_EXERCISE AIM_
Word for word, return the entries listed below.

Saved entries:
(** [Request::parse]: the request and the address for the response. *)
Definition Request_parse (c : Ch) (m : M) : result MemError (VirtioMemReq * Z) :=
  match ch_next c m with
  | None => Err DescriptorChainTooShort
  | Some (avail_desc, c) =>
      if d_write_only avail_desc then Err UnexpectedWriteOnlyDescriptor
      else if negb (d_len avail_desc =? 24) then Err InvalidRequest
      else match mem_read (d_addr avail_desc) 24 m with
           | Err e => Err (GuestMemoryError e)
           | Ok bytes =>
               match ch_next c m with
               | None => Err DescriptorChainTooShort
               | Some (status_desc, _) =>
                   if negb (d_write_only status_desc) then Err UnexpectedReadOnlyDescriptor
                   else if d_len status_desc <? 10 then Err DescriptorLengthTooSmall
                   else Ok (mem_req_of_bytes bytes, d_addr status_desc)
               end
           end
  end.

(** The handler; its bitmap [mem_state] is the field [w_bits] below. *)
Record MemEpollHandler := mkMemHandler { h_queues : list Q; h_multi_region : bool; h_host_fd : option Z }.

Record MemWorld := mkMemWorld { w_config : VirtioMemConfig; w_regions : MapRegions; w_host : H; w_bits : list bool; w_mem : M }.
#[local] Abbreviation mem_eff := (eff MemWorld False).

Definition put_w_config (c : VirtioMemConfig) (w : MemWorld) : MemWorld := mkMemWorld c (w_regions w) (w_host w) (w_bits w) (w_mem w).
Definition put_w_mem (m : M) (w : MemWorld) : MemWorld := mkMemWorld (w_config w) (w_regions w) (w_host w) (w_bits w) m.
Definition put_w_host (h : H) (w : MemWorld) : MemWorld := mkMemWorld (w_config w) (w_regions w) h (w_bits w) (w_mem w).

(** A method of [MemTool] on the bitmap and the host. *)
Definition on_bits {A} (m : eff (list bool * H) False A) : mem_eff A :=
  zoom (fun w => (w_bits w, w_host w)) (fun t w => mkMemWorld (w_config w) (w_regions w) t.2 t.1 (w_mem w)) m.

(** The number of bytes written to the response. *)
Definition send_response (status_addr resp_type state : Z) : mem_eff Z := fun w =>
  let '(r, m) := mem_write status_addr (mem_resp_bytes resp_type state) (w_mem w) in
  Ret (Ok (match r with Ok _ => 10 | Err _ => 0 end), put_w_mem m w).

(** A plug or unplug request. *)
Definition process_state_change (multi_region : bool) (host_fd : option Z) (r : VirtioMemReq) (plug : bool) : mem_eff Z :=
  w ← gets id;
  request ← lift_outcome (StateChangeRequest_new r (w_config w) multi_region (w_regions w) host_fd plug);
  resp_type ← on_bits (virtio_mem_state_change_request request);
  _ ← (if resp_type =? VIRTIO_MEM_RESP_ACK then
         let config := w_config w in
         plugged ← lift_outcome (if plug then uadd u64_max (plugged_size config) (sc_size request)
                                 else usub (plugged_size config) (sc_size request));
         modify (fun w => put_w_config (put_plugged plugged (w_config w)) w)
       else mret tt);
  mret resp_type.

_SOLUTION TO THE EXERCISE_
(** [Request::parse]: the request and the address for the response. *)
Definition Request_parse (c : Ch) (m : M) : result MemError (VirtioMemReq * Z) :=
  match ch_next c m with
  | None => Err DescriptorChainTooShort
  | Some (avail_desc, c) =>
      if d_write_only avail_desc then Err UnexpectedWriteOnlyDescriptor
      else if negb (d_len avail_desc =? 24) then Err InvalidRequest
      else match mem_read (d_addr avail_desc) 24 m with
           | Err e => Err (GuestMemoryError e)
           | Ok bytes =>
               match ch_next c m with
               | None => Err DescriptorChainTooShort
               | Some (status_desc, _) =>
                   if negb (d_write_only status_desc) then Err UnexpectedReadOnlyDescriptor
                   else if d_len status_desc <? 10 then Err DescriptorLengthTooSmall
                   else Ok (mem_req_of_bytes bytes, d_addr status_desc)
               end
           end
  end.

(** The handler; its bitmap [mem_state] is the field [w_bits] below. *)
Record MemEpollHandler := mkMemHandler { h_queues : list Q; h_multi_region : bool; h_host_fd : option Z }.

Record MemWorld := mkMemWorld { w_config : VirtioMemConfig; w_regions : MapRegions; w_host : H; w_bits : list bool; w_mem : M }.
#[local] Abbreviation mem_eff := (eff MemWorld False).

Definition put_w_config (c : VirtioMemConfig) (w : MemWorld) : MemWorld := mkMemWorld c (w_regions w) (w_host w) (w_bits w) (w_mem w).
Definition put_w_mem (m : M) (w : MemWorld) : MemWorld := mkMemWorld (w_config w) (w_regions w) (w_host w) (w_bits w) m.
Definition put_w_host (h : H) (w : MemWorld) : MemWorld := mkMemWorld (w_config w) (w_regions w) h (w_bits w) (w_mem w).

(** A method of [MemTool] on the bitmap and the host. *)
Definition on_bits {A} (m : eff (list bool * H) False A) : mem_eff A :=
  zoom (fun w => (w_bits w, w_host w)) (fun t w => mkMemWorld (w_config w) (w_regions w) t.2 t.1 (w_mem w)) m.

(** The number of bytes written to the response. *)
Definition send_response (status_addr resp_type state : Z) : mem_eff Z := fun w =>
  let '(r, m) := mem_write status_addr (mem_resp_bytes resp_type state) (w_mem w) in
  Ret (Ok (match r with Ok _ => 10 | Err _ => 0 end), put_w_mem m w).

(** A plug or unplug request. *)
Definition process_state_change (multi_region : bool) (host_fd : option Z) (r : VirtioMemReq) (plug : bool) : mem_eff Z :=
  w ← gets id;
  request ← lift_outcome (StateChangeRequest_new r (w_config w) multi_region (w_regions w) host_fd plug);
  resp_type ← on_bits (virtio_mem_state_change_request request);
  _ ← (if resp_type =? VIRTIO_MEM_RESP_ACK then
         let config := w_config w in
         plugged ← lift_outcome (if plug then uadd u64_max (plugged_size config) (sc_size request)
                                 else usub (plugged_size config) (sc_size request));
         modify (fun w => put_w_config (put_plugged plugged (w_config w)) w)
       else mret tt);
  mret resp_type.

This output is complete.